*** DATA IN THIS EXERCISE Section Begins ***

(** Without the earlier request, the second one selects both posts. *)
Example colon_in_sorting_alone :
  fst (PostListView_get (colon_in_sorting "Rocq" " a primer" "newest" plain_request) library)
  = inr (PostPage [guide; notes]).
Proof. by vm_compute. Qed.

Lemma click_without_a_post_witness :
  IncrementPostClickView_post (Some "nope") blog
  = (inl (NotFound "The requested post does not exist"), blog).
Proof.
  apply (click_without_a_post blog).
  - reflexivity.
  - reflexivity.
Defined.

Lemma click_counts_one_witness :
  fst (IncrementPostClickView_post (Some "hello") blog_pending)
  = inr (ClickResponse "Click incremented successfully" 2).
Proof.
  rewrite (proj1 (click_counts_one "hello" hello blog_pending
                    (fun _ _ => eq_refl)
                    ltac:(unfold table_keyed; apply (bool_decide_unpack _);
                          vm_compute; exact I)
                    eq_refl)).
  reflexivity.
Defined.


Lemma category_list_hit_serves_cached_witness :
  fst (CategoryListView_get plain_request blog_after_category_list)
  = page_answer CategoryPage (paginate Category (request_page plain_request) [fiction]).
Proof.
  apply (category_list_hit_serves_cached plain_request blog_after_category_list fiction []).
  - reflexivity.
  - vm_compute. reflexivity.
  - intros q _. reflexivity.
Defined.


Lemma category_list_never_answers_not_found_witness :
  CategoryListView_get plain_request empty_world
  = (inl (APIException "An unexpected error occurred: No categories found."),
     empty_world).
Proof.
  apply (category_list_never_answers_not_found plain_request empty_world).
  - reflexivity.
  - reflexivity.
  - reflexivity.
  - reflexivity.
Defined.

Lemma category_detail_failures_witness :
  CategoryDetailView_get (Some "nope") None blog
  = (inl (APIException
            "An unexpected error occurred: No Category matches the given query."), blog).
Proof.
  apply (category_detail_failures (Some "nope") None blog).
  - reflexivity.
  - reflexivity.
  - reflexivity.
  - reflexivity.
  - reflexivity.
Defined.

Lemma category_detail_miss_run_witness :
  fst (CategoryDetailView_get (Some "fiction") None blog)
  = as_reply (page_answer PostPage
                (paginate Post (default "1" None) (posts_of_category fiction blog))).
Proof.
  rewrite (proj1 (category_detail_miss_run "fiction" None fiction blog
                    (fun _ _ => eq_refl)
                    ltac:(discriminate) eq_refl eq_refl ltac:(vm_compute; discriminate))).
  reflexivity.
Defined.
(** * Verification of scripts/translation.py

    A shallow embedding of the translation script: the dictionary cache
    ([TranslationDictionary]), the progress tracker ([ProgressBar]), the
    translation client ([translate_text]), the two schema-driven tree walks
    and the orchestrator ([main], [translate_contributions_file]), followed
    by the properties of the specification that concern them.

    Modelling conventions.
    - A Python [str] is a Rocq [string]; each character stands for one code
      point below 256, and [py_isspace] is [str.isspace] on that range.
    - A parsed JSON document is a [Value].  [json.load] builds a tree without
      sharing, so the in-place updates [obj[key] = ...] and [value[i] = ...]
      are modelled by rebuilding the tree: the walks return the mutated tree.
    - A Python [dict] keeps its keys unique and iterates in insertion order:
      an object is the list of its (key, value) pairs in that order.
    - The dictionary cache maps [str] to [str]; it is a [gmap string string],
      and the cache file is identified with the mapping it holds.
    - Statements run in a state-and-outcome monad: a call returns, leaves
      through [sys.exit], or raises an exception nobody catches.
    - The translation provider and the delivery of signals are an
      environment [Env] the program cannot influence.  A signal is taken at
      a call site of [translate_text]; an interrupt during a request is the
      answer [KeyboardInterrupt].
    - Not modelled: what is printed, failures of file I/O, and the limit on
      the depth of recursion. *)

From Stdlib Require Import String Ascii ZArith List Lia Bool.
From stdpp Require Import base gmap strings list.

Local Open Scope string_scope.
Local Open Scope list_scope.

(** ** Document trees *)

Unset Elimination Schemes.
Inductive Value : Type :=
| VNull
| VBool (b : bool)
| VNum (literal : string)
| VStr (s : string)
| VArr (items : list Value)
| VObj (fields : list (string * Value)).
Set Elimination Schemes.

(** Structural induction that reaches the elements of arrays and the values
    of objects. *)
Section ValueInduction.
Variable P : Value -> Prop.
Hypothesis Hnull : P VNull.
Hypothesis Hbool : forall b, P (VBool b).
Hypothesis Hnum : forall n, P (VNum n).
Hypothesis Hstr : forall s, P (VStr s).
Hypothesis Harr : forall items, Forall P items -> P (VArr items).
Hypothesis Hobj : forall fields, Forall (fun kv => P (snd kv)) fields -> P (VObj fields).

Fixpoint Value_ind (v : Value) : P v :=
  match v with
  | VNull => Hnull
  | VBool b => Hbool b
  | VNum n => Hnum n
  | VStr s => Hstr s
  | VArr items =>
      Harr items
        ((fix all (l : list Value) : Forall P l :=
            match l with
            | [] => @List.Forall_nil _ P
            | x :: r => @List.Forall_cons _ P x r (Value_ind x) (all r)
            end) items)
  | VObj fields =>
      Hobj fields
        ((fix all (l : list (string * Value)) : Forall (fun kv => P (snd kv)) l :=
            match l with
            | [] => @List.Forall_nil _ _
            | kv :: r => @List.Forall_cons _ _ kv r (Value_ind (snd kv)) (all r)
            end) fields)
  end.
End ValueInduction.

(** [isinstance(value, str)] and [isinstance(value, list)]. *)
Definition is_str (v : Value) : bool :=
  match v with VStr _ => true | _ => false end.

Definition is_list (v : Value) : bool :=
  match v with VArr _ => true | _ => false end.

(** The payload of a value already known to be a [str], or a [list]. *)
Definition text_of (v : Value) : string :=
  match v with VStr s => s | _ => "" end.

Definition items_of (v : Value) : list Value :=
  match v with VArr items => items | _ => [] end.

(** ** Python string operations used by the script *)

(** [str.isspace] on one character, for code points below 256:
    U+0009..U+000D, U+001C..U+001F, U+0020, U+0085 and U+00A0. *)
Definition py_isspace (c : ascii) : bool :=
  let n := nat_of_ascii c in
  (Nat.leb 9 n && Nat.leb n 13) || (Nat.leb 28 n && Nat.leb n 31)
  || Nat.eqb n 32 || Nat.eqb n 133 || Nat.eqb n 160.

Fixpoint lstrip_chars (l : list ascii) : list ascii :=
  match l with
  | c :: r => if py_isspace c then lstrip_chars r else l
  | [] => []
  end.

(** [text.strip()]: whitespace removed at both ends. *)
Definition strip (text : string) : string :=
  string_of_list_ascii
    (rev (lstrip_chars (rev (lstrip_chars (list_ascii_of_string text))))).

(** Truth value of a [str]: false exactly for the empty string. *)
Definition truthy (text : string) : bool :=
  match text with EmptyString => false | String _ _ => true end.

(** The guard of [translate_text]: [not text or not text.strip()]. *)
Definition is_blank (text : string) : bool :=
  negb (truthy text) || negb (truthy (strip text)).

(** [key in keys] on a list of strings. *)
Definition py_in (key : string) (keys : list string) : bool :=
  existsb (String.eqb key) keys.
Arguments py_in : simpl never.

(** ** Constants of the module *)

Definition REPLACE_TARGET_KEYS : list string :=
  ["title"; "label"; "contents"; "displayName"; "description";
   "markdownDescription"].
Lemma walk_visits_window_witness :
  exists b bb db,
    b <= 4 /\ job_build plain_job b = Some bb /\
    fromtimestamp_ms plain_world (timestamp bb) = inr db /\
    db <= cutoff plain_world 1 /\
    visited (trace (run (R:=re_fragment) plain_world "mojo_runner" 1 false).2)
      = countdown (Z.to_nat (4 - b + 1)) 4 /\
    (forall k, b <= k <= 4 -> is_Some (job_build plain_job k)) /\
    forall k bk dk,
      k <= 4 -> job_build plain_job k = Some bk ->
      fromtimestamp_ms plain_world (timestamp bk) = inr dk ->
      (k ∈ visited
             (trace (run (R:=re_fragment) plain_world "mojo_runner" 1
                       false).2) <->
       cutoff plain_world 1 < dk \/ k = b).
Proof.
  apply (walk_visits_window (R:=re_fragment) plain_world
           {[ "mojo_runner" := plain_job ]} "mojo_runner" plain_job 4 1
           false).
  - reflexivity.
  - reflexivity.
  - reflexivity.
  - exact plain_job_ordered.
  - vm_compute. reflexivity.
  - vm_compute. reflexivity.
Defined.

(** * Further properties of the script *)

(** ** The two files are read once *)

Section CacheFacts.

Context {R : PyRe}.
Variable w : world.
Variable srv : gmap string job.

Lemma file_opens_app tr1 tr2 :
  file_opens (tr1 ++ tr2) = file_opens tr1 ++ file_opens tr2.
Proof.
  induction tr1 as [| e tr1' IH]; [reflexivity |].
  destruct e; simpl; rewrite IH; reflexivity.
Qed.

Lemma opens_spec_ret {A} (a : A) st :
  server st = Some srv -> opens_spec srv st (mret (M:=M) a st).
Proof.
  intros Hs. split; [exact Hs |]. exists [].
  split; [simpl; rewrite app_nil_r; reflexivity |]. split.
  - intros c Hc. auto.
  - intros Hc. left. auto.
Qed.

Lemma opens_spec_pure {A} (o : outcome A) st :
  server st = Some srv -> opens_spec srv st (o, st).
Proof.
  intros Hs. split; [exact Hs |]. exists [].
  split; [simpl; rewrite app_nil_r; reflexivity |]. split.
  - intros c Hc. auto.
  - intros Hc. left. auto.
Qed.

(** A call that is not the opening of a file. *)
Lemma opens_spec_call {A} (e : event) (o : outcome A) st :
  server st = Some srv ->
  file_opens [e] = [] ->
  opens_spec srv st (o, add_events st [e]).
Proof.
  intros Hs He. split; [exact Hs |]. exists [e].
  split; [reflexivity |]. split.
  - intros c Hc. auto.
  - intros Hc. left. auto.
Qed.

Lemma opens_spec_bind {A B} (m : M A) (k : A -> M B) st :
  opens_spec srv st (m st) ->
  (forall a st1, m st = (Ok a, st1) -> server st1 = Some srv ->
                 opens_spec srv st1 (k a st1)) ->
  opens_spec srv st ((m ≫= k) st).
Proof.
  intros [Hs1 (evs1 & Ht1 & Hsome1 & Hnone1)] Hk.
  unfold mbind, M_bind.
  destruct (m st) as [[a | e |] st1] eqn:Em; cbn [fst snd] in *.
  - destruct (Hk a st1 eq_refl Hs1) as [Hs2 (evs2 & Ht2 & Hsome2 & Hnone2)].
    split; [exact Hs2 |]. exists (evs1 ++ evs2).
    split; [rewrite Ht2, Ht1, app_assoc; reflexivity |].
    unfold cache_run. rewrite file_opens_app. split.
    + intros c Hc. destruct (Hsome1 c Hc) as [-> Hc1].
      destruct (Hsome2 c Hc1) as [-> Hc2]. auto.
    + intros Hc. destruct (Hnone1 Hc) as [[-> Hc1] | [-> Hc1]].
      * exact (Hnone2 Hc1).
      * right. destruct Hc1 as [[c Hc1] | [e He]]; [| discriminate].
        destruct (Hsome2 c Hc1) as [-> Hc2]. split; [reflexivity |].
        left. eauto.
  - split; [exact Hs1 |]. exists evs1. split; [exact Ht1 |]. split.
    + exact Hsome1.
    + intros Hc. destruct (Hnone1 Hc) as [H | [H _]]; [left; exact H |].
      right. split; [exact H |]. right. eauto.
  - split; [exact Hs1 |]. exists evs1. split; [exact Ht1 |]. split.
    + exact Hsome1.
    + intros Hc. destruct (Hnone1 Hc) as [H | [H [H' | [e He]]]];
        [left; exact H | | discriminate].
      right. split; [exact H |]. left. exact H'.
Qed.

Lemma get_causes_opens st :
  server st = Some srv -> opens_spec srv st (get_causes w st).
Proof.
  intros Hs. rewrite get_causes_eq.
  destruct (causes_cache st) as [c |] eqn:Ec.
  - split; [exact Hs |]. exists [].
    split; [simpl; rewrite app_nil_r; reflexivity |]. split.
    + intros c' Hc'. auto.
    + intros Hc'. congruence.
  - cbv zeta.
    assert (Hopen : forall (o : outcome catalog) st',
      server st' = Some srv ->
      trace st' = trace st ++ [OpenFile "causes.yaml"] ->
      (is_Some (causes_cache st') \/ exists e, o = Raise e) ->
      opens_spec srv st (o, st')).
    { intros o st' Hs' Ht' Hc'. split; [exact Hs' |].
      exists [OpenFile "causes.yaml"]. split; [exact Ht' |]. split.
      - intros c Hc. congruence.
      - intros _. right. auto. }
    destruct (causes_yaml w) as [| | data]; apply Hopen; try reflexivity;
      try exact Hs; cbn [fst snd]; eauto.
Qed.

Lemma search_for_cause_opens job_name n st :
  server st = Some srv ->
  opens_spec srv st (search_for_cause w job_name n st).
Proof.
  intros Hs. unfold search_for_cause.
  apply opens_spec_bind.
  { rewrite (get_server_connected w srv _ Hs). apply opens_spec_pure, Hs. }
  intros s st1 Es Hs1. apply (get_server_value w srv _ _ _ Hs) in Es as ->.
  apply opens_spec_bind.
  { replace (jenkins_get_build_console_output srv job_name n st1) with
      (match server_console srv job_name n with
       | Some output => Ok output
       | None => Raise JenkinsException
       end, add_events st1 [GetBuildConsoleOutput job_name n])
      by (unfold jenkins_get_build_console_output, mbind, M_bind, log;
          destruct (server_console srv job_name n); reflexivity).
    apply opens_spec_call; [exact Hs1 | reflexivity]. }
  intros output st2 _ Hs2.
  apply opens_spec_bind; [apply get_causes_opens, Hs2 |].
  intros causes st3 _ Hs3. apply opens_spec_pure, Hs3.
Qed.

Lemma get_build_fail_cause_opens b job_name n st :
  server st = Some srv ->
  opens_spec srv st (get_build_fail_cause w b job_name n st).
Proof.
  intros Hs. unfold get_build_fail_cause.
  destruct (String.eqb (result b) "SUCCESS").
  - apply (opens_spec_ret EmptyStr), Hs.
  - apply opens_spec_bind; [apply search_for_cause_opens, Hs |].
    intros l st1 _ Hs1. apply (opens_spec_ret (CauseList l)), Hs1.
Qed.

Lemma record_build_opens job_name T inc b n statuses st :
  server st = Some srv ->
  opens_spec srv st (record_build w job_name T inc b n statuses st).
Proof.
  intros Hs. unfold record_build.
  destruct (is_build_included b T inc);
    [| apply (opens_spec_ret statuses), Hs].
  apply opens_spec_bind; [apply get_build_fail_cause_opens, Hs |].
  intros c st2 _ Hs2. apply (opens_spec_ret _), Hs2.
Qed.

Lemma get_build_info_opens job_name n st :
  server st = Some srv ->
  opens_spec srv st (get_build_info w job_name n st).
Proof.
  intros Hs. rewrite (get_build_info_connected w srv _ _ _ Hs).
  apply opens_spec_call; [exact Hs | reflexivity].
Qed.

Lemma walk_opens job_name T inc fuel :
  forall n job_time statuses st,
    server st = Some srv ->
    opens_spec srv st (walk w fuel job_name T inc job_time n statuses st).
Proof.
  induction fuel as [| fuel' IH]; intros n job_time statuses st Hs;
    cbn [walk]; destruct (job_time >? T);
    try (apply (opens_spec_ret statuses), Hs).
  - apply opens_spec_pure, Hs.
  - apply opens_spec_bind; [apply get_build_info_opens, Hs |].
    intros b st1 _ Hs1.
    apply opens_spec_bind; [apply record_build_opens, Hs1 |].
    intros statuses' st2 _ Hs2. apply IH, Hs2.
Qed.

Lemma display_build_summary_opens statuses st :
  server st = Some srv ->
  opens_spec srv st (display_build_summary w statuses st).
Proof.
  intros Hs. unfold display_build_summary.
  apply opens_spec_bind; [apply get_causes_opens, Hs |].
  intros causes st1 _ Hs1.
  apply opens_spec_bind; [apply opens_spec_pure, Hs1 |].
  intros rows st2 _ Hs2.
  apply (opens_spec_call (PrintTable rows) (Ok tt));
    [exact Hs2 | reflexivity].
Qed.

End CacheFacts.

*** DATA IN THIS EXERCISE Section Ends ***

ACTIVITY → Where a line above holds the string "OpenFile", show that line.

RESPONSE FOR THIS EXERCISE →
      trace st' = trace st ++ [OpenFile "causes.yaml"] ->
      exists [OpenFile "causes.yaml"]. split; [exact Ht' |]. split.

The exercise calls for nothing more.